Old French most certainly retained a fully functional case system (cas sujet et cas régime) at least up to the XIVth century, perhaps up to the XVth century in eastern parts of France (and of course retains case inflections for pronouns to this day, e.g me/moi). This case system is a direct descendant of the Latin one.
The subject is very well documented so on-line references, starting with Wikipedia, are easy to find.
Interestingly, for some words both the cas régime and cas sujet survived in modern French, usually with slightly different meanings but in a few occasions with identical meanings. One can find prescriptive French speakers (some would say pedantic) who insist on using the cas sujet form in subject position and the cas régime form in object position (as this prescription presupposes one knows about this past cases, you can imagine that such speakers are vanishingly rare).
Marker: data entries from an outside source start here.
(** The unit parts of [x], [x - 1], ..., [x - (N-1)] add up to the part of
    [x] inside [0, N]. *)
Lemma clamp01_sum x : forall N,
  0 <= x ->
  let g := np_sum (map (fun j => clamp01 (x - count_of j)) (seq 0 N)) in
  (x <= count_of N -> g == x) /\ (count_of N <= x -> g == count_of N).
Proof.
  intros N Hx. cbv zeta. induction N as [| N [IHle IHge]].
  - simpl. change (count_of 0) with 0. split; intros H; lra.
  - rewrite seq_S, map_app, np_sum_app. cbn [map np_sum Nat.add].
    pose proof (count_of_succ N) as Hs.
    destruct (clamp01_cases (x - count_of N))
      as [[Hc Ec] | [(Hc & Hc' & Ec) | [Hc Ec]]]; rewrite Ec.
    + assert (Hle : x <= count_of N) by lra. specialize (IHle Hle).
      rewrite IHle. split; intros H; lra.
    + assert (Hge : count_of N <= x) by lra. specialize (IHge Hge).
      rewrite IHge. split; intros H; lra.
    + assert (Hge : count_of N <= x) by lra. specialize (IHge Hge).
      rewrite IHge. split; intros H; lra.
Qed.

Lemma np_sum_overlap a b l :
  a <= b ->
  np_sum (map (fun j => overlap01 (a - count_of j) (b - count_of j)) l) ==
  np_sum (map (fun j => clamp01 (b - count_of j)) l)
  - np_sum (map (fun j => clamp01 (a - count_of j)) l).
Proof.
  intros Hab. induction l as [| j l IH]; simpl; [lra |].
  rewrite IH, overlap01_clamp by lra. lra.
Qed.

(** Added over the slots, the chances of a particle come to N times its
    weight. *)
Lemma expected_copies_weight ws i :
  valid_weights ws -> (i < length ws)%nat ->
  expected_copies ws (length ws) i == count_of (length ws) * nth i ws 0.
Proof.
  intros Hv Hi. unfold expected_copies, slot_chance, slot_lo, slot_hi.
  destruct (cumulative_in_unit ws i Hv) as [Ha0 Ha1].
  destruct (cumulative_in_unit ws (S i) Hv) as [Hb0 Hb1].
  pose proof (cumulative_succ ws i Hi) as Hw.
  assert (Hab : cumulative ws i <= cumulative ws (S i))
    by (destruct Hv as [Hnn _]; apply cumulative_mono; [exact Hnn | lia]).
  pose proof (count_of_nonneg (length ws)) as HN.
  set (n := count_of (length ws)) in *.
  assert (Hna0 : 0 <= n * cumulative ws i)
    by (apply Qmult_le_0_compat; lra).
  assert (Hnb0 : 0 <= n * cumulative ws (S i))
    by (apply Qmult_le_0_compat; lra).
  assert (Hna1 : n * cumulative ws i <= n).
  { assert (H1 : 0 <= n * (1 - cumulative ws i))
      by (apply Qmult_le_0_compat; lra).
    assert (H2 : n * (1 - cumulative ws i) == n - n * cumulative ws i)
      by ring.
    lra. }
  assert (Hnb1 : n * cumulative ws (S i) <= n).
  { assert (H1 : 0 <= n * (1 - cumulative ws (S i)))
      by (apply Qmult_le_0_compat; lra).
    assert (H2 : n * (1 - cumulative ws (S i))
                 == n - n * cumulative ws (S i)) by ring.
    lra. }
  assert (Hnab : n * cumulative ws i <= n * cumulative ws (S i)).
  { assert (H1 : 0 <= n * (cumulative ws (S i) - cumulative ws i))
      by (apply Qmult_le_0_compat; lra).
    assert (H2 : n * (cumulative ws (S i) - cumulative ws i)
                 == n * cumulative ws (S i) - n * cumulative ws i) by ring.
    lra. }
  rewrite (np_sum_overlap _ _ _ Hnab).
  destruct (clamp01_sum (n * cumulative ws i) (length ws) Hna0) as [Ea _].
  destruct (clamp01_sum (n * cumulative ws (S i)) (length ws) Hnb0)
    as [Eb _].
  fold n in Ea, Eb. rewrite (Ea Hna1), (Eb Hnb1), Hw. ring.
Qed.

(** The particle at a slot is the one whose bracket contains the point of
    the slot. *)
Lemma index_at_slot ws us indexes :
  Forall (fun x => 0 <= x) ws ->
  Forall2 (fun u i => in_bracket ws i u) us indexes ->
  forall j u i,
    nth_error us j = Some u ->
    (nth_error indexes j = Some i <-> in_bracket ws i u).
Proof.
  intros Hnn. induction 1 as [| v k us indexes Hvk _ IH]; intros j u i Hu.
  - destruct j; discriminate.
  - destruct j as [| j]; simpl in *.
    + inversion Hu; subst. split.
      * intros H. inversion H; subst. exact Hvk.
      * intros H. f_equal. exact (in_bracket_unique ws u k i Hnn Hvk H).
    + apply IH. exact Hu.
Qed.

Lemma positions_nth u0 N j :
  (j < N)%nat ->
  nth_error (positions u0 N) j = Some (u0 + count_of j / count_of N).
Proof.
  intros Hj. unfold positions.
  rewrite nth_error_map, nth_error_seq.
  destruct (Nat.ltb_spec j N); [reflexivity | lia].
Qed.

(** The j-th point lies in the bracket of particle [i] exactly when the
    draw lies between the bounds of the slot. *)
Lemma slot_bounds ws r i j :
  (i < length ws)%nat ->
  in_bracket ws i (r / count_of (length ws)
                   + count_of j / count_of (length ws)) <->
  slot_lo ws (length ws) i j <= r /\ r < slot_hi ws (length ws) i j.
Proof.
  intros Hi. unfold in_bracket, slot_lo, slot_hi.
  assert (Hd : 0 < count_of (length ws)) by (apply count_of_pos; lia).
  set (n := count_of (length ws)) in *.
  assert (Hsum : r / n + count_of j / n == (r + count_of j) / n)
    by (field; lra).
  rewrite Hsum.
  assert (Hm : (r + count_of j) / n * n == r + count_of j) by (field; lra).
  split.
  - intros (_ & Hl & Hu). split.
    + apply (Qmult_le_r _ _ n Hd) in Hl. rewrite Hm in Hl.
      assert (E : cumulative ws i * n == n * cumulative ws i) by ring.
      lra.
    + apply (Qmult_lt_r _ _ n Hd) in Hu. rewrite Hm in Hu.
      assert (E : cumulative ws (S i) * n == n * cumulative ws (S i))
        by ring.
      lra.
  - intros [Hl Hu]. split; [exact Hi |]. split.
    + apply Qle_shift_div_l; [exact Hd |].
      assert (E : cumulative ws i * n == n * cumulative ws i) by ring.
      lra.
    + apply Qlt_shift_div_r; [exact Hd |].
      assert (E : cumulative ws (S i) * n == n * cumulative ws (S i))
        by ring.
      lra.
Qed.

(** C4.  For a particle set of cardinality N, a valid weight vector of
    the same length and an offset draw [r] in [0, 1), [systematic_resample]
    returns, having consumed one draw of the generator.  The new particle
    set has cardinality N and every one of its members is a particle of
    the old set.  Slot j of the new set holds the old particle whose
    cumulative-weight bracket, an interval as wide as its weight, contains
    the point u0 + j/N; that is particle i exactly when the draw lies
    between the two bounds of the slot.  For a uniform draw the chance of
    that is the length of this interval inside [0, 1), and over the N
    slots these chances add up to N times the weight of the particle:
    particles are drawn with probability proportional to their weight.
    For each single draw the number of copies of particle i differs from
    N times its weight by less than one.  The returned weight vector is N
    copies of 1/N: uniform, and valid. *)
Theorem systematic_resample_by_weight particles weights w0 :
  length weights = length particles ->
  valid_weights weights ->
  0 <= tape w0 (cursor w0) -> tape w0 (cursor w0) < 1 ->
  let N := length particles in
  let r := tape w0 (cursor w0) in
  exists indexes new_particles,
    systematic_resample particles weights w0 =
    Returns (new_particles, repeat (1 / count_of N) N)
            (mkWorld (tape w0) (S (cursor w0)) (stdout w0)) /\
    length new_particles = N /\
    Forall2 (fun i p => nth_error particles i = Some p)
            indexes new_particles /\
    Forall (fun p => In p particles) new_particles /\
    Forall2 (fun u i => in_bracket weights i u)
            (positions (r / count_of N) N) indexes /\
    (forall i j, (i < N)%nat -> (j < N)%nat ->
       (nth_error indexes j = Some i <->
        slot_lo weights N i j <= r /\ r < slot_hi weights N i j)) /\
    (forall i, (i < N)%nat ->
       expected_copies weights N i == count_of N * nth i weights 0) /\
    (forall i, (i < N)%nat ->
       count_of N * nth i weights 0 - 1 < count_of (copies indexes i) /\
       count_of (copies indexes i) < count_of N * nth i weights 0 + 1) /\
    uniform_weights (repeat (1 / count_of N) N) /\
    valid_weights (repeat (1 / count_of N) N).
Proof.
  intros Hlen Hv Hr0 Hr1 N r.
  pose proof (valid_weights_nonempty weights Hv) as HN.
  set (u0 := r / count_of N).
  assert (Hin : Forall (fun u => 0 <= u /\ u < 0 + np_sum weights)
                       (positions u0 N)).
  { destruct Hv as [_ Hs].
    eapply Forall_impl; [| exact (positions_in_unit _ N Hr0 Hr1)].
    intros u [Hu0 Hu1]. split; lra. }
  destruct (walk_assigns weights 0 0 (positions u0 N)
              (positions_sorted u0 N) Hin) as (indexes & Hw & Hall).
  assert (Hbr : Forall2 (fun u i => in_bracket weights i u)
                        (positions u0 N) indexes).
  { eapply Forall2_impl; [| exact Hall].
    intros u k. apply assigned_in_bracket. }
  assert (Hidx : Forall (fun i => (i < length particles)%nat) indexes).
  { clear - Hbr Hlen. induction Hbr as [| u i us indexes [Hi _] _ IH];
      constructor; [lia | exact IH]. }
  destruct (gather_total particles indexes Hidx) as (ps & Hg & Hps).
  exists indexes, ps.
  split; [| split; [| split; [| split; [| split;
    [| split; [| split; [| split; [| split]]]]]]]].
  - unfold systematic_resample, bind, random_uniform.
    fold N. fold r. fold u0. rewrite Hw, Hg. reflexivity.
  - rewrite <- (Forall2_length Hps), <- (Forall2_length Hbr).
    apply positions_length.
  - exact Hps.
  - clear - Hps. induction Hps as [| i p indexes ps Hi _ IH];
      constructor; [| exact IH].
    apply nth_error_In in Hi. exact Hi.
  - exact Hbr.
  - intros i j Hi Hj. subst u0 N. rewrite <- Hlen in *.
    rewrite <- slot_bounds by exact Hi.
    apply (index_at_slot weights _ indexes (proj1 Hv) Hbr).
    apply positions_nth. exact Hj.
  - intros i Hi. subst N. rewrite <- Hlen in *.
    apply expected_copies_weight; assumption.
  - intros i Hi. subst u0 N. rewrite <- Hlen in *.
    apply (copies_near_weight weights r indexes i); assumption.
  - apply reset_weights_uniform.
  - apply reset_weights_valid. unfold N. lia.
Qed.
UPDATE: In response to robert's comment, one could start with Ancien Français and Grammaire élémentaire de l'Ancien Français
Specifically on the survival of one case rather than the other, for instance:
Cas sujet/cas régime
I'm sure there are plenty of further references accessible by googling cas régime and cas sujet.
Also, I didn't mean to imply that some speakers retain any syntactic sensibility to these cases (there hasn't been any for 500 years), rather than a vanishingly small number of speakers will preferentially use Le sieur when subject and putain when régime rather than their (perhaps more common) alternatives as some kind of maximal adherence to prescriptive rules, including long lost ones.